As mentioned in the opening, the Mets did not exercise their option on Igarashi, and it’s presumed that he will not return to Flushing. Though he may return to Japan, it wouldn’t surprise me to see him hook on with another MLB club next year and provide some kind of value. He seemed to really struggle with his confidence, and you have to wonder how much of that was due to the pressures of playing in New York, the size of his salary, and the fanfare of his entrance to the USA. Maybe a change of scenery and dose of humility will be the antidote to Igarashi’s struggles.

2010 Evaluation of Ryota Igarashi

Joe Janish began MetsToday in 2005 to provide the unique perspective of a high-level player and coach -- he earned NCAA D-1 All-American honors as a catcher and coached several players who went on to play pro ball. As a result his posts often include mechanical evaluations, scout-like analysis, and opinions that go beyond the numbers. Follow Joe's baseball tips on Twitter at @onbaseball and at the On Baseball Google Plus page.
  1. Timo November 4, 2011 at 11:28 am
    Another Wilponeze Asian fetish bust. I don’t have any problems with Asian players in MLB just ones that come to the Mets. The best hitter in baseball is Ichiro, I would have LOVED if he was a Met. We usually get all the bad ones and ALWAYS pay them the big bucks. Glad he’s gone. I couldn’t watch another year with him coming out of the bullpen.
  2. Rob November 4, 2011 at 1:29 pm
    Joe: This is not responsive to your blog on Igarashi, but I had to ask this question. I just read an article in the NYPost by Joel Sherman quoting various “Mets officials” who have “opined” that the Mets have zero shot of signing Reyes. Why?! Why would a person presumably employed by the Mets (which is what I assume “Mets official” means) provide any kind of quote on the team’s chances of signing a key player, particularly when negotiations are just underway? I’ve never understood this tactic. The Mets seem particulary filled with traitors within the organization, always willing to give up some information or provide a key quote that would seemingly give away a position in the media, rather than keep it all close to the vest for negotiating purposes. If Reyes reads this, what is he supposed to think? I don’t get it and I don’t understand why the organization doesn’t just put a gag order on their employees. Unless the “Mets official” being quoted is a popcorn salesperson or the guy that sells beer in section 4. Do you have any insights?
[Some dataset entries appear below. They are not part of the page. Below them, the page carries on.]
Lemma filter_nil_iff {A : Type} (f : A -> bool) l :
  List.filter f l = [] <-> forall x, In x l -> f x = false.
Proof.
  induction l as [|a l IH]; simpl.
  - split; [intros _ x []|reflexivity].
  - destruct (f a) eqn:Ha; split.
    + discriminate.
    + intros H. specialize (H a (or_introl eq_refl)). congruence.
    + intros H x [<-|Hx]; [assumption|]. now apply IH.
    + intros H. apply IH. intros x Hx. apply H. now right.
Qed.

Lemma filter_In_iff {A : Type} (f : A -> bool) l x :
  In x (List.filter f l) <-> In x l /\ f x = true.
Proof. apply List.filter_In. Qed.

Lemma concat_mentions sep l f :
  In f l -> mentions (String.concat sep l) f.
Proof.
  induction l as [|x l IH]; [intros []|].
  intros [->|Hin].
  - destruct l as [|y l].
    + exists EmptyString, EmptyString. simpl.
      clear. induction f; simpl; [reflexivity|now f_equal].
    + exists EmptyString, (sep ++ String.concat sep (y :: l)). reflexivity.
  - destruct l as [|y l]; [destruct Hin|].
    destruct (IH Hin) as (pre & post & Heq).
    exists (x ++ sep ++ pre), post.
    change (String.concat sep (x :: y :: l))
      with (x ++ sep ++ String.concat sep (y :: l)).
    rewrite Heq. clear.
    induction x; simpl; [|now f_equal].
    induction sep; simpl; [reflexivity|now f_equal].
Qed.

(** C2.  On a field map [d], the update validator leaves the world as it
    is and returns [None] exactly when [descriptor_id] is non-null and
    both [indicator] and [type] are null or absent; without
    [descriptor_id] (so also on the empty map) the error says that the
    descriptor id must be specified, and with [descriptor_id] a non-null
    [indicator] gives the indicator error whatever [type] is. *)
Theorem validatePostPararmsForUpdate_spec (p : loc) (d : dict) (w : world) :
  heap w !! p = Some d ->
  exists r,
    validatePostPararmsForUpdate p w = (Ret r, w)
    /\ (r = None <->
        present d "descriptor_id" = true /\ present d "indicator" = false
        /\ present d "type" = false)
    /\ (present d "descriptor_id" = false ->
        r = Some "Descriptor ID must be specified for update.")
    /\ (d = [] -> r = Some "Descriptor ID must be specified for update.")
    /\ (present d "descriptor_id" = true -> present d "indicator" = true ->
        r = Some "Indicator must not be specified for update.").
Proof.
  intros H. unfold validatePostPararmsForUpdate.
  change (pname "descriptor_id") with "descriptor_id".
  change (pname "indicator") with "indicator".
  change (pname "type") with "type".
  rewrite (run_bind_ret _ _ _ _ _ (run_dget p d _ w H)).
  assert (Hempty : d = [] -> present d "descriptor_id" = false)
    by (now intros ->).
  unfold present in *.
  destruct (is_none (Dict.get d "descriptor_id")) eqn:Hid.
  { eexists. split; [reflexivity|]. simpl. intuition congruence. }
  rewrite (run_bind_ret _ _ _ _ _ (run_dget p d _ w H)).
  destruct (is_none (Dict.get d "indicator")) eqn:Hind.
  - rewrite (run_bind_ret _ _ _ _ _ (run_dget p d _ w H)).
    eexists. split; [reflexivity|].
    destruct (is_none (Dict.get d "type")) eqn:Hty; simpl in *;
      intuition congruence.
  - eexists. split; [reflexivity|]. simpl in *. intuition congruence.
Qed.

Lemma validatePostPararmsForUpdate_spec_witness :
  exists r,
    validatePostPararmsForUpdate 0%nat (Fixture.world_with [])
    = (Ret r, Fixture.world_with [])
    /\ r = Some "Descriptor ID must be specified for update.".
Proof.
  destruct (validatePostPararmsForUpdate_spec 0%nat [] (Fixture.world_with []))
    as (r & Hrun & _ & _ & Hempty & _).
  - reflexivity.
  - exists r. split; [exact Hrun|]. now apply Hempty.
Defined.
(** C4. [stopping] on a wrapper whose store was never initialised returns
    nil at once and changes nothing.  On an initialised one it stops the
    store the wrapper points to and returns only when that store is in a
    terminal state, with that state's failure if it failed; the wrapper's
    fields, the store's contents and all other stores stay as they were. *)
Theorem stopping_spec (st : State) :
  (getKV (svc st) = None -> stopping st = (None, st))
  /\ (forall p k, getKV (svc st) = Some p -> heap st !! p = Some k ->
      exists k',
        stopping st
        = (match state k' with Failed cause => Some cause | _ => None end,
           {| svc := svc st; heap := <[p := k']> (heap st) |})
        /\ terminal (state k') = true
        /\ k' = with_state k (state k')).
Proof. apply stopping_cases. Qed.

(** Stopping twice is stopping once: the second call finds the store
    terminal, leaves the state alone and returns the same result. *)
Theorem stopping_idempotent (st : State) :
  stopping (snd (stopping st)) = stopping st.
Proof.
  destruct (getKV (svc st)) as [p|] eqn:Hp.
  2: { destruct (stopping_cases st) as [Hnone _].
       rewrite (Hnone Hp). simpl. by rewrite (Hnone Hp). }
  destruct (heap st !! p) as [k|] eqn:Hk.
  2: { unfold stopping. rewrite Hp, Hk. simpl. by rewrite Hp, Hk. }
  destruct (stopping_cases st) as [_ Hsome].
  destruct (Hsome p k Hp Hk) as (k' & Hstop & Hterm & Hk').
  rewrite Hstop. simpl. unfold stopping at 1. simpl. rewrite Hp.
  rewrite list_lookup_insert_eq by (by eapply lookup_lt_Some).
  unfold StopAndAwaitTerminated.
  destruct (state k') eqn:Hs; try done; simpl;
    by rewrite list_insert_insert_eq.
Qed.
(** * clad::Graph<T> (include/clad/Differentiator/Graph.h)

    A shallow embedding of the dependency graph container and the proofs of
    its documented properties.

    Representation choices, all taken from the C++ source:
    - [std::vector<T> nodes] is a [list T], indexed by position;
    - [std::unordered_map<T, std::pair<bool,int>> nodeMap] is a
      [gmap T (bool * nat)]; ids are the vector's sizes at insertion time and
      are modelled as unbounded naturals (the [int] field holds a [size_t]
      unchanged as long as the vector has fewer than 2^31 elements);
    - [std::unordered_map<size_t, std::set<size_t>>] is a
      [gmap nat (gset nat)]; [operator[]] on a missing key inserts the empty
      set, which [touch] and the insert-based updates below reproduce;
    - [std::set<size_t>] is a [gset nat], traversed in ascending order;
    - the traversal order of [nodeMap] (a hash map) is not determined by the
      source, so the pruning loop takes it as an argument. *)

From stdpp Require Import gmap sorting list fin_maps relations strings pretty.

(* set_solver clears hypotheses that may already be gone. *)
Set Warnings "-clear-no-such-hyp".
(** X25.  Of the catch-up frame, in any interleaving with the poll
    loop and whatever rejects: a session sends at most one; when it
    is sent the crawl was found and every number in it comes from
    answers given to the catch-up.  [total] and [creditsUsed] are both
    the number of child jobs that are in the team's
    concurrency-limited set or whose queue state is neither [failed]
    nor [unknown], hence at most the number of child jobs.  The status
    is [cancelled] exactly when the stored crawl's [cancelled] is
    truthy, and [completed] exactly when it is not and every child job
    is outside the concurrency-limited set and in state [completed],
    [failed] or [unknown] (so also without child jobs, or when all of
    them failed). *)
Theorem catchup_frame_numbers (steps : list Step)
    (snapshot : CrawlStatusResponse) :
  In snapshot (catchupCalls (st_calls (session steps initial))) ->
  catchupCalls (st_calls (session steps initial)) = [snapshot] /\
  creditsUsed snapshot = total snapshot /\
  exists c0 sc cj cs ct,
    In (CatchupResolves c0) steps /\ getCrawl c0 = Some sc /\
    In (CatchupResolves cj) steps /\ In (CatchupResolves cs) steps /\
    In (CatchupResolves ct) steps /\
    total snapshot =
      length
        (filter (fun x => includesId (throttledJobs ct) x ||
                          match getJobState (atConnect cs) x with
                          | failed | unknown => false
                          | _ => true
                          end)
           (getCrawlJobs (atConnect cj))) /\
    (total snapshot <= length (getCrawlJobs (atConnect cj)))%nat /\
    (status snapshot = status_cancelled <-> truthy (cancelled sc) = true) /\
    (status snapshot = status_completed <->
     truthy (cancelled sc) = false /\
     forall x, In x (getCrawlJobs (atConnect cj)) ->
       includesId (throttledJobs ct) x = false /\
       (getJobState (atConnect cs) x = completed \/
        getJobState (atConnect cs) x = failed \/
        getJobState (atConnect cs) x = unknown)).
Proof.
  intros Hin.
  destruct (catchup_sound steps) as (_ & Hcount & Hsent).
  destruct (Hsent snapshot Hin)
    as (Hcredits & c0 & sc & cj & cs & ct & H0 & Hsc & Hj & Hs & Ht
        & Hstatus & Htotal).
  split.
  { assert (Hlen : (length (catchupCalls (st_calls (session steps initial)))
                    <= 1)%nat).
    { destruct (st_catchup (session steps initial)); try exact Hcount;
        rewrite Hcount in Hin; destruct Hin. }
    destruct (catchupCalls (st_calls (session steps initial)))
      as [| a [| b rest]]; [destruct Hin | | simpl in Hlen; lia].
    destruct Hin as [-> | []]. reflexivity. }
  split; [exact Hcredits |].
  exists c0, sc, cj, cs, ct.
  rewrite Htotal, Hstatus, validAtConnect_length.
  repeat (split; [assumption |]).
  split; [reflexivity |]. split; [apply filter_length_le |].
  exact (statusOf_cases sc cj cs ct).
Qed.

Lemma catchup_frame_numbers_witness :
  let steps :=
    raceSteps ++
    [CatchupResolves raceConnect; CatchupResolves raceConnect;
     CatchupResolves raceConnect; CatchupResolves raceConnect;
     CatchupResolves raceConnect] in
  let snapshot :=
    {| status := status_completed;
       total := 2;
       completedCount := 2;
       creditsUsed := 2;
       expiresAt := "2025-01-02T00:00:00.000Z";
       data := [Some "doc a"; Some "doc b"]%string |} in
  catchupCalls (st_calls (session steps initial)) = [snapshot] /\
  length (getDoneJobsOrdered raceConnect) = 1%nat.
Proof.
  cbv zeta. split; [| reflexivity].
  exact (proj1 (catchup_frame_numbers
                  (raceSteps ++
                   [CatchupResolves raceConnect; CatchupResolves raceConnect;
                    CatchupResolves raceConnect; CatchupResolves raceConnect;
                    CatchupResolves raceConnect])
                  {| status := status_completed;
                     total := 2;
                     completedCount := 2;
                     creditsUsed := 2;
                     expiresAt := "2025-01-02T00:00:00.000Z";
                     data := [Some "doc a"; Some "doc b"]%string |}
                  (or_introl eq_refl))).
Defined.

(** ** How a session ends *)

Lemma settled_step st s :
  st_catchup s = Settled ->
  st_catchup (step st s) = Settled /\
  st_finished (step st s) = st_finished s.
Proof.
  intros Hs. destruct (isLoopStep st) eqn:Hkind.
  - destruct (loop_step_frame st s Hkind) as [-> ->]. auto.
  - destruct st as [c | ready e id | ready error | p |]; try discriminate;
      simpl;
      unfold crawlStatusWS_resumes, crawlStatusWSController_catches,
        crawlStatusWSController_refuses;
      rewrite Hs; auto.
Qed.

Lemma settled_stays steps s :
  st_catchup s = Settled ->
  st_catchup (session steps s) = Settled /\
  st_finished (session steps s) = st_finished s.
Proof.
  revert s. induction steps as [| st steps IH]; intros s Hs; [auto |].
  simpl. destruct (settled_step st s Hs) as [Hc Hf].
  destruct (IH (step st s) Hc) as [Hc' Hf']. split; congruence.
Qed.

Lemma settled_catchupCalls steps s :
  st_catchup s = Settled ->
  catchupCalls (st_calls (session steps s)) = catchupCalls (st_calls s).
Proof.
  revert s. induction steps as [| st steps IH]; intros s Hs; [reflexivity |].
  simpl. rewrite (IH _ (proj1 (settled_step st s Hs))).
  destruct (isLoopStep st) eqn:Hkind.
  - now apply loop_step_catchupCalls.
  - destruct st as [c | ready e id | ready error | p |]; try discriminate;
      simpl;
      unfold crawlStatusWS_resumes, crawlStatusWSController_catches,
        crawlStatusWSController_refuses;
      now rewrite Hs.
Qed.

Lemma calls_grow_step st s :
  exists more, st_calls (step st s) = st_calls s ++ more.
Proof.
  destruct st as [c | ready e id | ready error | p |]; simpl;
    unfold crawlStatusWS_resumes, crawlStatusWSController_catches,
      crawlStatusWSController_refuses, loop_resumes, loop_rejects.
  - destruct (st_catchup s)
      as [| team | sc | sc | sc jobIDs | sc jobStatuses | stat tot ids
          | stat tot nd dat | stat |];
      try (destruct (getCrawl c) as [sc |]; [destruct (negb _) |]);
      try (destruct (isScraping stat));
      simpl; first [ now eexists | exists []; now rewrite app_nil_r ].
  - destruct (st_catchup s); simpl;
      first [ now eexists | exists []; now rewrite app_nil_r ].
  - destruct (st_catchup s); simpl;
      first [ now eexists | exists []; now rewrite app_nil_r ].
  - destruct (st_loop s);
      try (destruct (st_finished s)); try (destruct (_ =? _));
      simpl; first [ now eexists | exists []; now rewrite app_nil_r ].
  - destruct (st_loop s); simpl; exists []; now rewrite app_nil_r.
Qed.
    Thanks and keep up the great work!


    • Joe Janish November 7, 2011 at 12:51 am
      Here’s my thought: the source inside the organization is someone who does not agree with the decision to let Reyes walk, and it eats him alive inside. Likely, it’s a scout or someone involved in player development who is a “leftover” from the previous regime. Think about it: in every company, there’s always someone unhappy with the decisions made by those at “the top”, and it’s no different in an MLB organization. What IS different is that people working for a baseball team can speak to members of the media and voice their frustration.
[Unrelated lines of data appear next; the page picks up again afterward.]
(** * watchdog-proxy: the queue poller ([functions/pollQueue.js])

    A shallow embedding of the poller Lambda: the execution mutex kept in
    the DynamoDB config table, the sliding-window rate limiter
    ([rateHits]), the time-budgeted poll loop, the fan-out of received
    messages to the worker function and the throttled heartbeat.

    JavaScript numbers that occur here are millisecond timestamps,
    millisecond budgets and small counts; they are integers far below
    2^53, so they are modelled as [Z] and [Math.floor (x / 1000)] is
    [x / 1000] ([Z.div] rounds towards minus infinity, as [Math.floor]
    does). *)

From Stdlib Require Import ZArith List String Bool Lia PeanoNat.
From Stdlib Require Import Sorted.
Import ListNotations.
Local Open Scope Z_scope.

(** ** Configuration *)

(** [require("../lib/constants")]: the module is not part of the sources
    at hand, so its values are parameters of the development. *)
Record Constants := {
  POLL_DELAY : Z;
  MAX_LONG_POLL_PERIOD : Z;
  RATE_PERIOD : Z;
  RATE_LIMIT : Z;
  EXECUTION_MUTEX_KEY : string;
  EXECUTION_MUTEX_TTL : Z;
  MIN_HEARTBEAT_PERIOD : Z
}.

(** The fields of [process.env] the poller reads. *)
Record ProcessEnv := {
  CONFIG_TABLE : string;
  QUEUE_NAME : string;
  PROCESS_QUEUE_FUNCTION : string
}.

(** ** The DynamoDB config table

    [DBD.put] with a [ConditionExpression] and [DBD.delete], for a table
    whose partition key is the attribute [key].  The table is kept as the
    list of its items; [put] replaces the item that has the same key.
    A comparison on an attribute of an item that does not exist follows
    DynamoDB: [<>] holds, [=] and [<] do not. *)
Module DynamoDB.

Record Item := { key : string; value : Z }.

Definition Table := list Item.

Inductive Condition :=
| KeyNe (k : string)                (* #key <> :key *)
| KeyEq (k : string)                (* #key = :key *)
| ValueLt (v : Z)                   (* #value < :value *)
| CondOr (c1 c2 : Condition)
| CondAnd (c1 c2 : Condition).

Fixpoint holds (c : Condition) (existing : option Item) : bool :=
  match c with
  | KeyNe k =>
      match existing with
      | Some it => negb (String.eqb (key it) k)
      | None => true
      end
  | KeyEq k =>
      match existing with
      | Some it => String.eqb (key it) k
      | None => false
      end
  | ValueLt v =>
      match existing with
      | Some it => value it <? v
      | None => false
      end
  | CondOr c1 c2 => holds c1 existing || holds c2 existing
  | CondAnd c1 c2 => holds c1 existing && holds c2 existing
  end.

Definition has_key (k : string) (it : Item) : bool := String.eqb (key it) k.

Definition get (tbl : Table) (k : string) : option Item :=
  find (has_key k) tbl.

Definition remove (tbl : Table) (k : string) : Table :=
  filter (fun it => negb (has_key k it)) tbl.

(** [None] is the ConditionalCheckFailedException. *)
Definition put (tbl : Table) (it : Item) (c : Condition) : option Table :=
  if holds c (get tbl (key it)) then Some (it :: remove tbl (key it))
  else None.

Definition delete (tbl : Table) (k : string) : Table := remove tbl k.

(** The records stored under [k], and those of them still valid at
    [now] (the stored value is an expiry time). *)
Definition records (tbl : Table) (k : string) : list Item :=
  filter (has_key k) tbl.

Definition valid_records (tbl : Table) (k : string) (now : Z) : list Item :=
  filter (fun it => now <=? value it) (records tbl k).

(** A table holds one item per partition key. *)
Definition wf (tbl : Table) : Prop := NoDup (map key tbl).

End DynamoDB.

(** ** Messages, requests and the world *)

Record Message := {
  MessageId : string;
  ReceiptHandle : string;
  Body : string
}.

(** The three attributes read off the [getQueueAttributes] response; a
    missing one is [undefined]. *)
Record QueueAttributes := {
  ApproximateNumberOfMessages : option string;
  ApproximateNumberOfMessagesDelayed : option string;
  ApproximateNumberOfMessagesNotVisible : option string
}.

Record Heartbeat := {
  poller_id : string;
  items_in_queue : option string;
  items_in_progress : option string;
  items_in_waiting : option string
}.

(** What the poller asks of the outside. *)
Inductive Request :=
| DbdPut (TableName : string) (it : DynamoDB.Item) (c : DynamoDB.Condition)
| DbdDelete (TableName : string) (k : string)
| SqsGetQueueUrl (QueueName : string)
| SqsReceiveMessage (QueueUrl : string) (WaitTimeSeconds MaxNumberOfMessages : Z)
| SqsGetQueueAttributes (QueueUrl : string)
| LambdaInvoke (FunctionName : string) (Payload : Message)
| MetricsPollerHeartbeat (hb : Heartbeat)
| SetTimeout (delay : Z).

(** A request together with whether its promise resolved. *)
Record Event := { call : Request; resolved : bool }.

Inductive Error :=
| ConditionalCheckFailed
| ServiceError
| SyntaxError.

Inductive Result (A : Type) :=
| Resolved (a : A)
| Rejected (e : Error).
Arguments Resolved {A} a.
Arguments Rejected {A} e.

(** The outside world as the poller meets it: what the n-th reading of
    the clock and of the remaining time returns, and how the n-th request
    of the invocation is answered. *)
Record Env := {
  Date_now_at : nat -> Z;
  remaining_at : nat -> Z;
  (* JSON.parse(body).requestId: None when it throws *)
  parse_requestId : string -> option (option string);
  dynamodb_down_at : nat -> bool;
  getQueueUrl_at : nat -> string -> option string;
  receiveMessage_at : nat -> Z -> Z -> option (option (list Message));
  getQueueAttributes_at : nat -> option QueueAttributes;
  invoke_at : nat -> Message -> bool;
  pollerHeartbeat_at : nat -> bool
}.

(** The module-level variables [rateHits] and [lastHeartbeat], the
    handler's counter [polls], the config table, the positions in the
    three series of [Env], and the requests made so far.  [hitHistory] is
    a ghost field: every timestamp ever pushed on [rateHits], never
    pruned and never read by the program. *)
Record World := {
  rateHits : list Z;
  lastHeartbeat : option Z;
  polls : nat;
  table : DynamoDB.Table;
  clock_reads : nat;
  budget_reads : nat;
  requests : nat;
  log : list Event;
  hitHistory : list Z
}.

Definition set_rateHits (f : list Z -> list Z) (w : World) : World :=
  {| rateHits := f (rateHits w); lastHeartbeat := lastHeartbeat w;
     polls := polls w; table := table w; clock_reads := clock_reads w;
     budget_reads := budget_reads w; requests := requests w; log := log w;
     hitHistory := hitHistory w |}.

Definition set_lastHeartbeat (v : option Z) (w : World) : World :=
  {| rateHits := rateHits w; lastHeartbeat := v;
     polls := polls w; table := table w; clock_reads := clock_reads w;
     budget_reads := budget_reads w; requests := requests w; log := log w;
     hitHistory := hitHistory w |}.

Definition set_polls (n : nat) (w : World) : World :=
  {| rateHits := rateHits w; lastHeartbeat := lastHeartbeat w;
     polls := n; table := table w; clock_reads := clock_reads w;
     budget_reads := budget_reads w; requests := requests w; log := log w;
     hitHistory := hitHistory w |}.

Definition set_table (t : DynamoDB.Table) (w : World) : World :=
  {| rateHits := rateHits w; lastHeartbeat := lastHeartbeat w;
     polls := polls w; table := t; clock_reads := clock_reads w;
     budget_reads := budget_reads w; requests := requests w; log := log w;
     hitHistory := hitHistory w |}.

Definition tick_clock (w : World) : World :=
  {| rateHits := rateHits w; lastHeartbeat := lastHeartbeat w;
     polls := polls w; table := table w; clock_reads := S (clock_reads w);
     budget_reads := budget_reads w; requests := requests w; log := log w;
     hitHistory := hitHistory w |}.

Definition tick_budget (w : World) : World :=
  {| rateHits := rateHits w; lastHeartbeat := lastHeartbeat w;
     polls := polls w; table := table w; clock_reads := clock_reads w;
     budget_reads := S (budget_reads w); requests := requests w; log := log w;
     hitHistory := hitHistory w |}.

(** Log a request and move to the next answer of the environment. *)
Definition record (c : Request) (ok : bool) (w : World) : World :=
  {| rateHits := rateHits w; lastHeartbeat := lastHeartbeat w;
     polls := polls w; table := table w; clock_reads := clock_reads w;
     budget_reads := budget_reads w; requests := S (requests w);
     log := log w ++ [{| call := c; resolved := ok |}];
     hitHistory := hitHistory w |}.

Definition note_hit (t : Z) (w : World) : World :=
  {| rateHits := rateHits w; lastHeartbeat := lastHeartbeat w;
     polls := polls w; table := table w; clock_reads := clock_reads w;
     budget_reads := budget_reads w; requests := requests w; log := log w;
     hitHistory := hitHistory w ++ [t] |}.

(** The world a fresh invocation starts in, over a given config table. *)
Definition initial_world (tbl : DynamoDB.Table) : World :=
  {| rateHits := []; lastHeartbeat := None; polls := 0%nat; table := tbl;
     clock_reads := 0%nat; budget_reads := 0%nat; requests := 0%nat;
     log := []; hitHistory := [] |}.

(** ** Promises: state passing with rejection

    A rejected promise keeps the effects made before the rejection. *)
Definition Async (A : Type) : Type := World -> Result A * World.

Definition ret {A} (a : A) : Async A := fun w => (Resolved a, w).

Definition bind {A B} (m : Async A) (f : A -> Async B) : Async B :=
  fun w =>
    match m w with
    | (Resolved a, w') => f a w'
    | (Rejected e, w') => (Rejected e, w')
    end.

Declare Scope async_scope.
Delimit Scope async_scope with async.
Notation "x <- m ;; k" := (bind m (fun x => k))
  (at level 61, m at next level, right associativity) : async_scope.
Notation "m ;; k" := (bind m (fun _ => k))
  (at level 61, right associativity) : async_scope.
Local Open Scope async_scope.

Definition update (f : World -> World) : Async unit :=
  fun w => (Resolved tt, f w).

Definition read {A} (f : World -> A) : Async A :=
  fun w => (Resolved (f w), w).

(** [Promise.all(items.map(f))]: the synchronous part of every [f item]
    runs, in order, whatever becomes of the others; the result rejects
    when one of them rejects.  The rejection reason is only ever logged
    by the caller; the first in list order is kept. *)
Fixpoint Promise_all_map {A} (f : A -> Async unit) (items : list A) : Async unit :=
  match items with
  | [] => ret tt
  | x :: rest =>
      fun w =>
        let (r1, w1) := f x w in
        let (r2, w2) := Promise_all_map f rest w1 in
        (match r1, r2 with
         | Resolved _, Resolved _ => Resolved tt
         | Rejected e, _ => Rejected e
         | Resolved _, Rejected e => Rejected e
         end, w2)
  end.

(** ** The poller *)

Section Poller.

Variable E : Env.
Variable env : ProcessEnv.
Variable constants : Constants.
(* context.awsRequestId *)
Variable awsRequestId : string.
      It’s true that the Mets — historically — seem to have a number of “moles” speaking out against the powers-that-be. Why? First, because the team has been losing, and when teams lose, there always is someone inside willing to vent — there’s no story if the team is winning. Second, everything starts at the top. Consider Mets ownership since Doubleday left. I’ll leave you to your own imagination from there.

      • Rob November 7, 2011 at 1:18 am
        Thanks, Joe. I guess that makes as much sense as any.

        By the way, one of the ESPN analysts is advocating trading Wright over the winter. Suuuure….let’s just get rid of anyone that has any popularity with the fans…all in the name of rebuilding the franchise with future prospects. I give up. Words couldn’t express my frustration enough if the Mets lose Reyes and trade Wright in the same season. If that happens (and of course, I have my doubts that it would), I wouldn’t watch the Mets again until the Wilpons sold the team to someone who can afford to keep them in NY.

        Just venting. Thanks again, Joe!